Competition for Global Dominance

New World Exploration

  • Once Spain had colonized much of modern-day South America and the southern tier of North America, other European nations were inspired to try their hands at New World exploration

  • They were motivated by a variety of factors such as desire for wealth and resources, clerical fervor to make new Christian converts, and the race to play a dominant role in geopolitics.

  • The vast expanses of largely undeveloped North America and the fertile soils in many regions of this new land, opened up virtually endless potential for agricultural profits and mineral extraction

Navigational Advancements

  • Improvements in navigation, such as the invention of the sextant in the early 1700s, made sailing across the Atlantic Ocean safer and more efficient.

Joint-Stock Companies

  • Intercontinental trade became more organized with the creation of joint-stock companies, corporate businesses with shareholders whose mission was to settle and develop lands in North America

  • The most famous ones were the British East India Company, the Dutch East India Company, and later, the Virginia Company, which settled Jamestown.

Conflict and Prejudice

  • Increased trade and development in the New World also led to increased conflict and prejudice

  • Europeans debated how Native Americans should be treated

  • Spanish and Portuguese thinkers proposed wildly different approaches to the treatment of Native populations, ranging from peace and tolerance to dominance and enslavement

  • The belief in European superiority was nearly universal

Native American Resistance and Adaptation

  • Some Native Americans resisted European influence, while others accepted it

  • Intermarriage was common between Spanish and French settlers and the natives in their colonized territories (though rare among English and Dutch settlers)

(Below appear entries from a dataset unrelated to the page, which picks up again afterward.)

Lemma append_when {A B} (f : A → B) (b : bool) (x : A) (l : list B) :
  (if b then append l (f x) else l) = l ++ (f <$> when b x).
Proof. destruct b; simpl; [done|by rewrite app_nil_r]. Qed.

Lemma append_when_decide {A B} (f : A → B) (P : Prop) `{Decision P}
    (x : A) (l : list B) :
  (if decide P then append l (f x) else l) = l ++ (f <$> when (bool_decide P) x).
Proof.
  destruct (decide P);
    [rewrite bool_decide_eq_true_2 by done|rewrite bool_decide_eq_false_2 by done];
    simpl; [done|by rewrite app_nil_r].
Qed.

Lemma validateTargets_render i j targets errors :
  validateTargets i j targets errors
  = errors ++ (render <$> targetViolations i j targets).
Proof.
  revert j errors. induction targets as [|t rest IH]; intros j errors; simpl.
  - by rewrite app_nil_r.
  - rewrite IH, (append_when_decide render _ (MissingRefID i j)).
    by rewrite fmap_app, app_assoc.
Qed.

Lemma validatePanel_render i panel panelIDs seen errors :
  tracks panelIDs seen →
  validatePanel i panel panelIDs errors
  = (<[Panel_ID panel := true]> panelIDs,
     errors ++ (render <$> panelViolations seen i panel)).
Proof.
  intros Hseen. unfold validatePanel, panelViolations. f_equal.
  rewrite validateTargets_render, Hseen.
  rewrite (append_when render _ (DuplicatePanelID i (Panel_ID panel))).
  rewrite (append_when_decide render _ (MissingPanelType i)).
  rewrite (append_when render _ (InvalidGridPos i)).
  rewrite (append_when render _ (MissingTargets i)).
  rewrite !fmap_app, !app_assoc. done.
Qed.

Lemma validatePanels_render i panels panelIDs seen errors :
  tracks panelIDs seen →
  validatePanels i panels panelIDs errors
  = errors ++ (render <$> panelsViolations seen i panels).
Proof.
  revert i panelIDs seen errors.
  induction panels as [|p rest IH]; intros i panelIDs seen errors Hseen;
    cbn [validatePanels panelsViolations fmap list_fmap].
  - by rewrite app_nil_r.
  - rewrite (validatePanel_render _ _ _ seen) by done.
    rewrite (IH _ _ (Panel_ID p :: seen)) by by apply tracks_insert.
    by rewrite fmap_app, app_assoc.
Qed.

Lemma validateVariable_render i variable varNames seen errors :
  tracks varNames seen →
  validateVariable i variable varNames errors
  = (<[TemplateVariable_Name variable := true]> varNames,
     errors ++ (render <$> varViolations seen i variable)).
Proof.
  intros Hseen. unfold validateVariable, varViolations. f_equal.
  rewrite Hseen.
  rewrite (append_when_decide render _ (MissingVarName i)).
  rewrite (append_when render _
             (DuplicateVarName i (TemplateVariable_Name variable))).
  rewrite (append_when_decide render _ (MissingVarType i)).
  rewrite !fmap_app, !app_assoc. done.
Qed.

Lemma validateVariables_render i variables varNames seen errors :
  tracks varNames seen →
  validateVariables i variables varNames errors
  = errors ++ (render <$> varsViolations seen i variables).
Proof.
  revert i varNames seen errors.
  induction variables as [|v rest IH]; intros i varNames seen errors Hseen;
    cbn [validateVariables varsViolations fmap list_fmap].
  - by rewrite app_nil_r.
  - rewrite (validateVariable_render _ _ _ seen) by done.
    rewrite (IH _ _ (TemplateVariable_Name v :: seen)) by by apply tracks_insert.
    by rewrite fmap_app, app_assoc.
Qed.

Lemma validationErrors_render dashboard :
  validationErrors dashboard = render <$> violations dashboard.
Proof.
  unfold validationErrors, violations, headViolations.
  rewrite (validateVariables_render _ _ _ []) by apply tracks_empty.
  rewrite (validatePanels_render _ _ _ []) by apply tracks_empty.
  rewrite (append_when_decide render _ MissingTitle).
  rewrite (append_when_decide render _ MissingSchemaVersion).
  rewrite (append_when_decide render _ EmptyPanels).
  rewrite !fmap_app, !app_assoc. done.
Qed.

End refinement.

(** ** Reading a violation back from its rendering *)

Section render_facts.

(** Strips the literal prefix shared by the two paths of [H], then splits
    at the closing bracket of the index. *)
Ltac split_path H :=
  cbn in H; simplify_eq;
  repeat match goal with
  | E : fmt_d (Z.of_nat _) +:+ _ = fmt_d (Z.of_nat _) +:+ _ |- _ =>
      apply index_delimits in E as [? E]; cbn in E; simplify_eq
  end.

Ltac render_cases v :=
  destruct v;
    (split; [intros H; try (by split_path H)
            |intros H; try by destruct_and?; destruct_or?; simplify_eq]).

Lemma render_field_title v : Field (render v) = "title" ↔ v = MissingTitle.
Proof. render_cases v. Qed.

Lemma render_field_gridPos v i :
  Field (render v) = "panels[" +:+ fmt_d (Z.of_nat i) +:+ "].gridPos"
  ↔ v = InvalidGridPos i.
Proof. render_cases v. Qed.

Lemma render_field_targets v i :
  Field (render v) = "panels[" +:+ fmt_d (Z.of_nat i) +:+ "].targets"
  ↔ v = MissingTargets i.
Proof. render_cases v. Qed.

Lemma render_field_varName v i :
  Field (render v) = "templating.list[" +:+ fmt_d (Z.of_nat i) +:+ "].name"
  ↔ aboutVarName i v.
Proof.
  destruct v; (split; [intros H; try (by split_path H)|try done]).
  all: by intros ->.
Qed.

Lemma render_message_duplicateID v id :
  Message (render v) = "duplicate panel ID: " +:+ fmt_d id
  ↔ duplicateOf id v.
Proof.
  destruct v; (split; [intros H; try (by cbn in H; simplify_eq)|try done]).
  by intros ->.
Qed.

Lemma render_field_panelType v i :
  Field (render v) = "panels[" +:+ fmt_d (Z.of_nat i) +:+ "].type"
  ↔ v = MissingPanelType i.
Proof. render_cases v. Qed.

Lemma render_field_refId v i j :
  Field (render v) = "panels[" +:+ fmt_d (Z.of_nat i) +:+ "].targets["
                     +:+ fmt_d (Z.of_nat j) +:+ "].refId"
  ↔ v = MissingRefID i j.
Proof. render_cases v. Qed.

Lemma render_field_varType v i :
  Field (render v) = "templating.list[" +:+ fmt_d (Z.of_nat i) +:+ "].type"
  ↔ v = MissingVarType i.
Proof. render_cases v. Qed.

Lemma render_field_panelID v i :
  Field (render v) = "panels[" +:+ fmt_d (Z.of_nat i) +:+ "].id"
  ↔ aboutPanelID i v.
Proof.
  destruct v; (split; [intros H; try (by split_path H)|try done]).
  by intros ->.
Qed.

Lemma render_field_dashboardLevel v :
  Field (render v) ∈ ["title"; "schemaVersion"; "panels"] ↔ dashboardLevel v.
Proof.
  rewrite !elem_of_cons, elem_of_nil.
  destruct v; simpl; (split; [intros H|intros H; try done; auto]);
    try done; destruct_or?; try done; by split_path H.
Qed.

Lemma render_inj : Inj (=) (=) render.
Proof.
  intros v w Heq. assert (Field (render v) = Field (render w)) as HF by by rewrite Heq.
  assert (Message (render v) = Message (render w)) as HM by by rewrite Heq.
  clear Heq.
  destruct v, w; try (by split_path HF); try (by cbn in HM; simplify_eq).
  all: by split_path HF; cbn in HM; simplify_eq.
Qed.

End render_facts.

(** ** Filtering the violation lists *)

Section filtering.

Context {A : Type} (P : A → Prop) `{!∀ x, Decision (P x)}.

Lemma filter_fmap {B} (f : B → A) (l : list B) :
  filter P (f <$> l) = f <$> filter (P ∘ f) l.
Proof.
  induction l as [|x l IH]; [done|]. cbn [fmap list_fmap].
  rewrite !filter_cons, IH. simpl. by destruct (decide (P (f x))).
Qed.

Lemma filter_none (l : list A) : Forall (λ x, ¬ P x) l → filter P l = [].
Proof.
  induction 1 as [|x l Hx _ IH]; [done|]. by rewrite filter_cons_False.
Qed.

Lemma filter_when_True (b : bool) x : P x → filter P (when b x) = when b x.
Proof. intros. destruct b; simpl; [|done]. by rewrite filter_cons_True. Qed.

Lemma filter_when_False (b : bool) x : ¬ P x → filter P (when b x) = [].
Proof. intros. destruct b; simpl; [|done]. by rewrite filter_cons_False. Qed.

End filtering.

Section indices.

Lemma Forall_when {A} (Q : A → Prop) (b : bool) x : Q x → Forall Q (when b x).
Proof. destruct b; simpl; auto. Qed.

Lemma targetViolations_index i j targets :
  Forall (λ v, ∃ j', v = MissingRefID i j') (targetViolations i j targets).
Proof.
  revert j. induction targets as [|t rest IH]; intros j; simpl; [done|].
  apply Forall_app. split; [apply Forall_when; eauto|apply IH].
Qed.

Lemma panelViolations_index seen i panel :
  Forall (λ v, panelIndex v = Some i ∧ varIndex v = None)
         (panelViolations seen i panel).
Proof.
  unfold panelViolations. repeat (apply Forall_app; split);
    try (by apply Forall_when).
  eapply Forall_impl; [apply targetViolations_index|].
  by intros v [j' ->].
Qed.

Lemma panelsViolations_index seen i panels :
  Forall (λ v, (∃ k, panelIndex v = Some k ∧ (i ≤ k)%nat) ∧ varIndex v = None)
         (panelsViolations seen i panels).
Proof.
  revert seen i. induction panels as [|p rest IH]; intros seen i; simpl; [done|].
  apply Forall_app. split.
  - eapply Forall_impl; [apply panelViolations_index|].
    intros v [? ?]; eauto.
  - eapply Forall_impl; [apply IH|].
    intros v [(k & ? & ?) ?]. split; [|done]. exists k. split; [done|lia].
Qed.

Lemma varViolations_index seen i variable :
  Forall (λ v, varIndex v = Some i ∧ panelIndex v = None)
         (varViolations seen i variable).
Proof.
  unfold varViolations. repeat (apply Forall_app; split); by apply Forall_when.
Qed.

Lemma varsViolations_index seen i variables :
  Forall (λ v, (∃ k, varIndex v = Some k ∧ (i ≤ k)%nat) ∧ panelIndex v = None)
         (varsViolations seen i variables).
Proof.
  revert seen i. induction variables as [|x rest IH]; intros seen i; simpl; [done|].
  apply Forall_app. split.
  - eapply Forall_impl; [apply varViolations_index|].
    intros v [? ?]; eauto.
  - eapply Forall_impl; [apply IH|].
    intros v [(k & ? & ?) ?]. split; [|done]. exists k. split; [done|lia].
Qed.

Lemma headViolations_index dashboard :
  Forall (λ v, panelIndex v = None ∧ varIndex v = None) (headViolations dashboard).
Proof.
  unfold headViolations. repeat (apply Forall_app; split); by apply Forall_when.
Qed.

End indices.

Section filter_by_index.

Context (P : Violation → Prop) `{!∀ v, Decision (P v)}.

  • Many Native Americans converted to Christianity

  • Spain was particularly successful in converting much of Mesoamerica to Catholicism through the Spanish mission system

Enslavement and African Adaptation

  • Explorers, such as Juan de Oñate, swept through the American Southwest, determined to create Christian converts by any means necessary—including violence

  • As colonization spread, the use of enslaved Africans purchased from African traders from their home continent became more common

  • Much of the Caribbean and Brazil became permanent settlements for plantations and their enslaved people

  • Africans adapted to their new environment by blending the language and religion of their masters with the preserved traditions of their ancestors

  • Religions such as voodoo are a blend of Christianity and tribal animism

  • Enslaved people sang African songs in the fields as they worked and created art reminiscent of their homeland

  • Some, such as the Maroon people, even managed to escape slavery and form cultural enclaves

  • Slave uprisings were not uncommon, most notably the Haitian Revolution

The English Arrive

English Colonization

  • Unlike other European colonizers, the English sent large numbers of men and women to the agriculturally fertile areas of the East

  • Despite our vision of the perfect Thanksgiving table, relationships with local Native Americans were strained, at best.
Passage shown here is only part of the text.